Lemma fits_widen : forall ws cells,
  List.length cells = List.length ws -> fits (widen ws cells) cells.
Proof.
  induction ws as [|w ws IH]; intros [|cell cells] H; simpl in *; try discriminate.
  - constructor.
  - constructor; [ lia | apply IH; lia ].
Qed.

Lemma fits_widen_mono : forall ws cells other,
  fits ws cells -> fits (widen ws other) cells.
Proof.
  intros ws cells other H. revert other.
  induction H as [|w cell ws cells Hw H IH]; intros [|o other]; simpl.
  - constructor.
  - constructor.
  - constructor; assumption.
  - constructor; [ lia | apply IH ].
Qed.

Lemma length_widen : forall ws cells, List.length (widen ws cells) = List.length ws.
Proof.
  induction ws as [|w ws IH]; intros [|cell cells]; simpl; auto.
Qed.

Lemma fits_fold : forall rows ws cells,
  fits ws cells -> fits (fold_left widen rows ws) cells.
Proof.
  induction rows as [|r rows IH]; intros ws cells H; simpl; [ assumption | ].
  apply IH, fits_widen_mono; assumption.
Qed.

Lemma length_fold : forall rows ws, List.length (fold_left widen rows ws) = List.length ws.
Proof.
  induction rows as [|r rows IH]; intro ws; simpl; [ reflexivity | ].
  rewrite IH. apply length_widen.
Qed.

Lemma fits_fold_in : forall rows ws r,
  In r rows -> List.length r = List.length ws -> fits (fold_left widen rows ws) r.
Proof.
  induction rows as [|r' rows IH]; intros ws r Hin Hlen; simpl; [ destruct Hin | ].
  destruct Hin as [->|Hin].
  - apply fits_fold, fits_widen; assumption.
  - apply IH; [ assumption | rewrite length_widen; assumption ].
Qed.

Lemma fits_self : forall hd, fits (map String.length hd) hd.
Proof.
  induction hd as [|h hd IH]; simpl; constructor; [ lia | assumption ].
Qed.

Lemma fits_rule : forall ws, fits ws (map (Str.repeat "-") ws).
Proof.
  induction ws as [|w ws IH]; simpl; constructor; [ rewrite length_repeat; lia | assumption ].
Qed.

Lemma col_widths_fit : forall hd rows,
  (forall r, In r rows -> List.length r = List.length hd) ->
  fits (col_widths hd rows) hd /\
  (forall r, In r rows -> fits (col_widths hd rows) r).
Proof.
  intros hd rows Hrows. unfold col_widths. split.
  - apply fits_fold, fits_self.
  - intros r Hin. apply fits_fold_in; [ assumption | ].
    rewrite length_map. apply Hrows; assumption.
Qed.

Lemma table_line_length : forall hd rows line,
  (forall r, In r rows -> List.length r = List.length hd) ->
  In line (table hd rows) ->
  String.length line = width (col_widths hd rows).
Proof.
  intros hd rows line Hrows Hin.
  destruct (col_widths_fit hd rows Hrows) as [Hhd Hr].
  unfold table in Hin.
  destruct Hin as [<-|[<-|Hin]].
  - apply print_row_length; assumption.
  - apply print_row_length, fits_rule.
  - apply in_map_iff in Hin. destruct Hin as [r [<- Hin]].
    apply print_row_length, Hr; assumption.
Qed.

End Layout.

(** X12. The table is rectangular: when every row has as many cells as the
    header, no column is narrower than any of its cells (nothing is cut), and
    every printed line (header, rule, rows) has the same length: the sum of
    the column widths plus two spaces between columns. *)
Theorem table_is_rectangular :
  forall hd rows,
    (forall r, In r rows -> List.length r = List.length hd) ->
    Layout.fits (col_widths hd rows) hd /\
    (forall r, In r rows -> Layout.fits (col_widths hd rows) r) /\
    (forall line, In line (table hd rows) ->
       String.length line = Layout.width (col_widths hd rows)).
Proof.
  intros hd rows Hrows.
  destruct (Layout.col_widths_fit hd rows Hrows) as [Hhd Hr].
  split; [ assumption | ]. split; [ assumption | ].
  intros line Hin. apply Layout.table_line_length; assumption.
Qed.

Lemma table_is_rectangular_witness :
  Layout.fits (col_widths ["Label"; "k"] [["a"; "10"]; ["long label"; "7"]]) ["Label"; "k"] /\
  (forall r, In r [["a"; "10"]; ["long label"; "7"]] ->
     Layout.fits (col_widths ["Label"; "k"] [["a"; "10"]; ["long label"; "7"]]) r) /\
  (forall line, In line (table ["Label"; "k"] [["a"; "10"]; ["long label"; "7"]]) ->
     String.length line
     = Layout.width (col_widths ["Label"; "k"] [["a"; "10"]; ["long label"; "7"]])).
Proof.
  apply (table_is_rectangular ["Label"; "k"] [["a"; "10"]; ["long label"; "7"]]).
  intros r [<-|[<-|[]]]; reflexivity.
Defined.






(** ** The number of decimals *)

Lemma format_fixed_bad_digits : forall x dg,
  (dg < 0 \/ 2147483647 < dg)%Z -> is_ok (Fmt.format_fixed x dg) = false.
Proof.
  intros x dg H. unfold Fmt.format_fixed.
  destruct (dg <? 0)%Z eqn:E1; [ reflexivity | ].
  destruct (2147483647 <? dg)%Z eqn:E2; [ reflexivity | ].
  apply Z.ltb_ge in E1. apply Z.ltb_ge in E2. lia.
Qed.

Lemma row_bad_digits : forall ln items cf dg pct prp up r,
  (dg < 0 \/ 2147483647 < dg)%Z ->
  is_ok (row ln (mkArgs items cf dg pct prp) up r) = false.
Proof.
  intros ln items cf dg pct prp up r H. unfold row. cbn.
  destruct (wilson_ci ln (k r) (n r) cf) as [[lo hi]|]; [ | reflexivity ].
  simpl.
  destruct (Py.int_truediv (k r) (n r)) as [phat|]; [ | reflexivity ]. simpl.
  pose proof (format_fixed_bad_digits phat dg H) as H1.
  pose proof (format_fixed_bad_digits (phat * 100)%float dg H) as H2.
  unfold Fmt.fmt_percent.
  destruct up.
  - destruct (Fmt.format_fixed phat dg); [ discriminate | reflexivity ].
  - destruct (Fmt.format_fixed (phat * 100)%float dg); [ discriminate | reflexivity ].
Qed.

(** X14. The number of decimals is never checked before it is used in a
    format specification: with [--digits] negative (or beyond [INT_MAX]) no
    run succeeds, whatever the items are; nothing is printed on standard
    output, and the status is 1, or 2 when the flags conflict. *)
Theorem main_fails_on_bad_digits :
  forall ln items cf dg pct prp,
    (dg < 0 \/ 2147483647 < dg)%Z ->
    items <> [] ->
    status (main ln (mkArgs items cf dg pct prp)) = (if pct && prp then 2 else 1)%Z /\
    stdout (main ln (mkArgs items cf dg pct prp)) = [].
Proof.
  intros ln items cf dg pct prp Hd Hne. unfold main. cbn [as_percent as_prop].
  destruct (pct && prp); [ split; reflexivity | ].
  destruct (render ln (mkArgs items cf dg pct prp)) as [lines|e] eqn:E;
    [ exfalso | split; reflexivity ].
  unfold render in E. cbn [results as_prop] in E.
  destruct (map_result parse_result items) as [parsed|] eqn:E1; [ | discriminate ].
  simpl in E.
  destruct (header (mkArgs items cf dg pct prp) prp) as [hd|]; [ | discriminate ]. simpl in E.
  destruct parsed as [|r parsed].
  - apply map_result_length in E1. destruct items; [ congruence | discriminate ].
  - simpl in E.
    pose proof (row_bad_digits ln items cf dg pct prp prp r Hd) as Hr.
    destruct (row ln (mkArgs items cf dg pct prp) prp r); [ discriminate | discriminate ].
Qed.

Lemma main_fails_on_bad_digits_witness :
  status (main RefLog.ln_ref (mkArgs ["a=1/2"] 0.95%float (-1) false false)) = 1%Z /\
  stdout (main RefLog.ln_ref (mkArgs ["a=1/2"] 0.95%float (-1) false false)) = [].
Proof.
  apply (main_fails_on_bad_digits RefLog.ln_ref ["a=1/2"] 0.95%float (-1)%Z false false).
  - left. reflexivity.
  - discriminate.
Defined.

▶ What is required
Go through the records and set each one down again, unchanged.

▶ Exercise solution
Lemma fits_widen : forall ws cells,
  List.length cells = List.length ws -> fits (widen ws cells) cells.
Proof.
  induction ws as [|w ws IH]; intros [|cell cells] H; simpl in *; try discriminate.
  - constructor.
  - constructor; [ lia | apply IH; lia ].
Qed.

Lemma fits_widen_mono : forall ws cells other,
  fits ws cells -> fits (widen ws other) cells.
Proof.
  intros ws cells other H. revert other.
  induction H as [|w cell ws cells Hw H IH]; intros [|o other]; simpl.
  - constructor.
  - constructor.
  - constructor; assumption.
  - constructor; [ lia | apply IH ].
Qed.

Lemma length_widen : forall ws cells, List.length (widen ws cells) = List.length ws.
Proof.
  induction ws as [|w ws IH]; intros [|cell cells]; simpl; auto.
Qed.

Lemma fits_fold : forall rows ws cells,
  fits ws cells -> fits (fold_left widen rows ws) cells.
Proof.
  induction rows as [|r rows IH]; intros ws cells H; simpl; [ assumption | ].
  apply IH, fits_widen_mono; assumption.
Qed.

Lemma length_fold : forall rows ws, List.length (fold_left widen rows ws) = List.length ws.
Proof.
  induction rows as [|r rows IH]; intro ws; simpl; [ reflexivity | ].
  rewrite IH. apply length_widen.
Qed.

Lemma fits_fold_in : forall rows ws r,
  In r rows -> List.length r = List.length ws -> fits (fold_left widen rows ws) r.
Proof.
  induction rows as [|r' rows IH]; intros ws r Hin Hlen; simpl; [ destruct Hin | ].
  destruct Hin as [->|Hin].
  - apply fits_fold, fits_widen; assumption.
  - apply IH; [ assumption | rewrite length_widen; assumption ].
Qed.

Lemma fits_self : forall hd, fits (map String.length hd) hd.
Proof.
  induction hd as [|h hd IH]; simpl; constructor; [ lia | assumption ].
Qed.

Lemma fits_rule : forall ws, fits ws (map (Str.repeat "-") ws).
Proof.
  induction ws as [|w ws IH]; simpl; constructor; [ rewrite length_repeat; lia | assumption ].
Qed.

Lemma col_widths_fit : forall hd rows,
  (forall r, In r rows -> List.length r = List.length hd) ->
  fits (col_widths hd rows) hd /\
  (forall r, In r rows -> fits (col_widths hd rows) r).
Proof.
  intros hd rows Hrows. unfold col_widths. split.
  - apply fits_fold, fits_self.
  - intros r Hin. apply fits_fold_in; [ assumption | ].
    rewrite length_map. apply Hrows; assumption.
Qed.

Lemma table_line_length : forall hd rows line,
  (forall r, In r rows -> List.length r = List.length hd) ->
  In line (table hd rows) ->
  String.length line = width (col_widths hd rows).
Proof.
  intros hd rows line Hrows Hin.
  destruct (col_widths_fit hd rows Hrows) as [Hhd Hr].
  unfold table in Hin.
  destruct Hin as [<-|[<-|Hin]].
  - apply print_row_length; assumption.
  - apply print_row_length, fits_rule.
  - apply in_map_iff in Hin. destruct Hin as [r [<- Hin]].
    apply print_row_length, Hr; assumption.
Qed.

End Layout.

(** X12. The table is rectangular: when every row has as many cells as the
    header, no column is narrower than any of its cells (nothing is cut), and
    every printed line (header, rule, rows) has the same length: the sum of
    the column widths plus two spaces between columns. *)
Theorem table_is_rectangular :
  forall hd rows,
    (forall r, In r rows -> List.length r = List.length hd) ->
    Layout.fits (col_widths hd rows) hd /\
    (forall r, In r rows -> Layout.fits (col_widths hd rows) r) /\
    (forall line, In line (table hd rows) ->
       String.length line = Layout.width (col_widths hd rows)).
Proof.
  intros hd rows Hrows.
  destruct (Layout.col_widths_fit hd rows Hrows) as [Hhd Hr].
  split; [ assumption | ]. split; [ assumption | ].
  intros line Hin. apply Layout.table_line_length; assumption.
Qed.

Lemma table_is_rectangular_witness :
  Layout.fits (col_widths ["Label"; "k"] [["a"; "10"]; ["long label"; "7"]]) ["Label"; "k"] /\
  (forall r, In r [["a"; "10"]; ["long label"; "7"]] ->
     Layout.fits (col_widths ["Label"; "k"] [["a"; "10"]; ["long label"; "7"]]) r) /\
  (forall line, In line (table ["Label"; "k"] [["a"; "10"]; ["long label"; "7"]]) ->
     String.length line
     = Layout.width (col_widths ["Label"; "k"] [["a"; "10"]; ["long label"; "7"]])).
Proof.
  apply (table_is_rectangular ["Label"; "k"] [["a"; "10"]; ["long label"; "7"]]).
  intros r [<-|[<-|[]]]; reflexivity.
Defined.






(** ** The number of decimals *)

Lemma format_fixed_bad_digits : forall x dg,
  (dg < 0 \/ 2147483647 < dg)%Z -> is_ok (Fmt.format_fixed x dg) = false.
Proof.
  intros x dg H. unfold Fmt.format_fixed.
  destruct (dg <? 0)%Z eqn:E1; [ reflexivity | ].
  destruct (2147483647 <? dg)%Z eqn:E2; [ reflexivity | ].
  apply Z.ltb_ge in E1. apply Z.ltb_ge in E2. lia.
Qed.

Lemma row_bad_digits : forall ln items cf dg pct prp up r,
  (dg < 0 \/ 2147483647 < dg)%Z ->
  is_ok (row ln (mkArgs items cf dg pct prp) up r) = false.
Proof.
  intros ln items cf dg pct prp up r H. unfold row. cbn.
  destruct (wilson_ci ln (k r) (n r) cf) as [[lo hi]|]; [ | reflexivity ].
  simpl.
  destruct (Py.int_truediv (k r) (n r)) as [phat|]; [ | reflexivity ]. simpl.
  pose proof (format_fixed_bad_digits phat dg H) as H1.
  pose proof (format_fixed_bad_digits (phat * 100)%float dg H) as H2.
  unfold Fmt.fmt_percent.
  destruct up.
  - destruct (Fmt.format_fixed phat dg); [ discriminate | reflexivity ].
  - destruct (Fmt.format_fixed (phat * 100)%float dg); [ discriminate | reflexivity ].
Qed.

(** X14. The number of decimals is never checked before it is used in a
    format specification: with [--digits] negative (or beyond [INT_MAX]) no
    run succeeds, whatever the items are; nothing is printed on standard
    output, and the status is 1, or 2 when the flags conflict. *)
Theorem main_fails_on_bad_digits :
  forall ln items cf dg pct prp,
    (dg < 0 \/ 2147483647 < dg)%Z ->
    items <> [] ->
    status (main ln (mkArgs items cf dg pct prp)) = (if pct && prp then 2 else 1)%Z /\
    stdout (main ln (mkArgs items cf dg pct prp)) = [].
Proof.
  intros ln items cf dg pct prp Hd Hne. unfold main. cbn [as_percent as_prop].
  destruct (pct && prp); [ split; reflexivity | ].
  destruct (render ln (mkArgs items cf dg pct prp)) as [lines|e] eqn:E;
    [ exfalso | split; reflexivity ].
  unfold render in E. cbn [results as_prop] in E.
  destruct (map_result parse_result items) as [parsed|] eqn:E1; [ | discriminate ].
  simpl in E.
  destruct (header (mkArgs items cf dg pct prp) prp) as [hd|]; [ | discriminate ]. simpl in E.
  destruct parsed as [|r parsed].
  - apply map_result_length in E1. destruct items; [ congruence | discriminate ].
  - simpl in E.
    pose proof (row_bad_digits ln items cf dg pct prp prp r Hd) as Hr.
    destruct (row ln (mkArgs items cf dg pct prp) prp r); [ discriminate | discriminate ].
Qed.

Lemma main_fails_on_bad_digits_witness :
  status (main RefLog.ln_ref (mkArgs ["a=1/2"] 0.95%float (-1) false false)) = 1%Z /\
  stdout (main RefLog.ln_ref (mkArgs ["a=1/2"] 0.95%float (-1) false false)) = [].
Proof.
  apply (main_fails_on_bad_digits RefLog.ln_ref ["a=1/2"] 0.95%float (-1)%Z false false).
  - left. reflexivity.
  - discriminate.
Defined.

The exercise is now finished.